Resultado: cada cantón es como una pequeña república independiente que cede parte de su soberanía pero mantiene el control doméstico e identitario. En España eso no se traduciría en 17 cantones emulando las comunidades autónomas, sino que la piel de toro habría evolucionado desde el caos de pretender 60 y pico cantones (denle a una comarca española, la que sea, la opción de ser una república independiente de su casa y verán lo que pasa…) a un modelo de doce cantones organizados alrededor de las diferentes lenguas (castellano, catalán y derivaciones, gallego, euskera) y circunstancias regionales (Canarias, Baleares, Asturias, ¿Aragón?, ¿Navarra?, Ceuta, Melilla…). Cada cantón (enormes, por cierto, respecto a los de Suiza, donde algunos son de 37 km2) tendría total autonomía fiscal, legal, económica y cultural, pero se coordinaría con el resto para crear ese relato confederal común. Entregaría una parte de sus ingresos para la caja común, acataría la constitución, las leyes generales asociadas y contribuiría a la defensa federal. Todo lo demás, para ellos. De un golpe se solucionarían todos los problemas de nacionalismo lingüístico y cultural; las convulsiones estilo CUP en Cataluña o EH en Euskadi serían anecdóticas porque las aspiraciones nacionales ya estarían recogidas en la Constitución, que reconocerían la identidad nacional de esos cantones.

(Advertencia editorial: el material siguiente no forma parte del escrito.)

(** X9. Boundary values.  A point [x] of the shell piece at which the
    code's difference [core_width + shell_width - x] is [shell_width]
    is the interface (in binary floating point the difference taken at
    [x = core_width] can miss [shell_width] by one unit in the last
    place, and the statement then says nothing); there the wavefunction
    is [1 / x] whatever the wavevectors, real or complex, provided
    [sin (q shell_width)] is not zero, and the core kernel evaluated at
    [core_width] gives [1 / core_width] too: the two pieces agree.  At
    the outer surface [x = core_width + shell_width] the shell kernel
    is 0. *)
Theorem wavefunction_boundary_values :
  (forall (x k q : R) (cw sw : R),
     cw <= x -> x < cw + sw -> cw + sw - x = sw ->
     x <> 0 -> sin (q * sw) <> 0 ->
     _wavefunction x k q cw sw = Ok (1 / x))
  /\ (forall (x : R) (k q : C) (cw sw : R),
        cw <= x -> x < cw + sw -> cw + sw - x = sw ->
        x <> 0 -> nzero (Csin (Cmul q (RtoC sw))) = false ->
        _wavefunction x k q cw sw = Ok (RtoC (1 / x)))
  /\ (forall (k : R) (cw : R),
        1e-8 <= cw -> sin (cw * k) <> 0 ->
        _unnormalized_core_wavefunction cw k cw = Ok (1 / cw))
  /\ (forall (q : R) (cw sw : R),
        0 < cw + sw -> sin (q * sw) <> 0 ->
        _unnormalized_shell_wavefunction (cw + sw) q cw sw = Ok 0)
  /\ (forall (q : C) (cw sw : R),
        0 < cw + sw -> nzero (Csin (Cmul q (RtoC sw))) = false ->
        _unnormalized_shell_wavefunction (cw + sw) q cw sw = Ok (RtoC 0)).
Proof.
  split; [ | split; [ | split; [ | split]]].
  - intros x k q cw sw Hlo Hhi Hsub Hx Hd.
    now apply wavefunction_interface_float.
  - intros x k q cw sw Hlo Hhi Hsub Hx Hd.
    rewrite wavefunction_in_shell by assumption.
    unfold _unnormalized_shell_wavefunction.
    cbn [nmul of_float nsin complex_Number complex_Trig].
    rewrite Hsub.
    apply nzero_complex in Hd.
    set (s := Csin (Cmul q (RtoC sw))) in *.
    rewrite checked_div_ok.
    + cbn [ndiv complex_Number]. f_equal.
      assert (Hxx : x * x <> 0)
        by (apply Rmult_integral_contrapositive_currified; assumption).
      assert (Hn : x * Re s * (x * Re s) + x * Im s * (x * Im s) <> 0).
      { replace (x * Re s * (x * Re s) + x * Im s * (x * Im s))
          with (x * x * (Re s * Re s + Im s * Im s)) by ring.
        apply Rmult_integral_contrapositive_currified; assumption. }
      unfold Cdiv, Cmul, RtoC; cbn [Re Im].
      f_equal; field; repeat split; assumption.
    + apply nzero_complex. apply Cmul_RtoC_l_norm; assumption.
  - intros k cw Hc Hd.
    unfold _unnormalized_core_wavefunction; cbv zeta.
    rewrite Rlt_dec_false by (rewrite Rabs_pos_eq; lra).
    cbn [nmul of_float nsin float_Number float_Trig].
    rewrite checked_div_ok.
    + cbn [ndiv float_Number]. f_equal. rewrite (Rmult_comm k cw).
      field. split; first [assumption | lra].
    + apply nzero_float. apply Rmult_integral_contrapositive_currified; [lra | assumption].
  - intros q cw sw Hp Hd.
    unfold _unnormalized_shell_wavefunction.
    cbn [nmul of_float nsin float_Number float_Trig].
    replace (cw + sw - (cw + sw)) with 0 by ring.
    rewrite Rmult_0_r, sin_0.
    rewrite checked_div_ok.
    + cbn [ndiv float_Number]. f_equal. field. split; first [assumption | lra].
    + apply nzero_float. apply Rmult_integral_contrapositive_currified; [lra | assumption].
  - intros q cw sw Hp Hd.
    unfold _unnormalized_shell_wavefunction.
    cbn [nmul of_float nsin complex_Number complex_Trig].
    replace (cw + sw - (cw + sw)) with 0 by ring.
    apply nzero_complex in Hd.
    assert (Hz : Csin (Cmul q (RtoC 0)) = RtoC 0).
    { unfold Csin, Cmul, RtoC; cbn [Re Im].
      replace (Re q * 0 - Im q * 0) with 0 by ring.
      replace (Re q * 0 + Im q * 0) with 0 by ring.
      rewrite sin_0, sinh_0. f_equal; ring. }
    rewrite Hz.
    rewrite checked_div_ok.
    + cbn [ndiv complex_Number]. unfold Cdiv, RtoC; cbn [Re Im].
      unfold Rdiv. f_equal. f_equal; ring.
    + apply nzero_complex. apply Cmul_RtoC_l_norm; [lra | assumption].
Qed.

Así llegaríamos a la tercera característica más importante de Suiza: su éxito económico. No seamos facinerosos y demagógicos: los suizos no son ricos por la banca, aunque desde luego la opacidad bancaria y la libertad financiera total ayudaron mucho. Lo son porque aprovecharon los beneficios bancarios iniciales para dar pie a una industria tecnológica y de servicios que supera incluso en índice de productividad a Alemania: Nestlé, Novartis, Glencore, Adecco, la industria relojera, de instrumentos musicales, químicas, farmacéuticas, inmobiliarias, turismo… Obviamente los servicios financieros siguen siendo una parte del león, pero el mito se cae cuando se ven las cifras: el 34% de los bienes exportados eran productos químicos, el 20,9% eran aparatos electrónicos y un 17% instrumentos de medición y relojes. También hay que tener en cuenta que el sistema fiscal suizo es más bien laxo y que permite circular el dinero, si bien luego el sistema de multas e impuestos indirectos es de los más brutales del mundo. A su vez ese éxito se basa en un sistema educativo bien hilvanado (aunque mejorable) por tramos de capacidad intelectual (existe segregación por capacidades, para adaptar el sistema a los alumnos, no al revés) y vinculado con el mercado de trabajo.

En nuestra ucronía la España helvética aprovecharía al máximo esas fuentes y, teniendo en cuenta su tamaño, muy probablemente sería la economía más avanzada de Europa, no tendría encima el peso de la Unión Europea porque, siguiendo el modelo helvético del “dejadme en paz” se habría asociado pero no entrado, y por supuesto la peseta seguiría vigente. Estaría más cerca de esa fantasía legendaria (utópica a todas luces) de que España podría ser la California europea. Hoy por hoy es una quimera insultante, pero en nuestra ucronía un siglo de democracia directa, de confederalismo activo, de economía estable, sistema fiscal laxo y progresivo, pacifismo activo, habrían dado como resultado una realidad muy parecida. La España helvética quizás habría establecido mejores relaciones con América Latina y servido de espejo democrático a las repúblicas americanas o los cercanos países musulmanes. El nivel de vida sería más alto. Y los problemas existirían, claro, pero serían otros. Diferentes. Menores a los que tenemos hoy. Quién sabe. Después de todo sólo es una ucronía. No es real.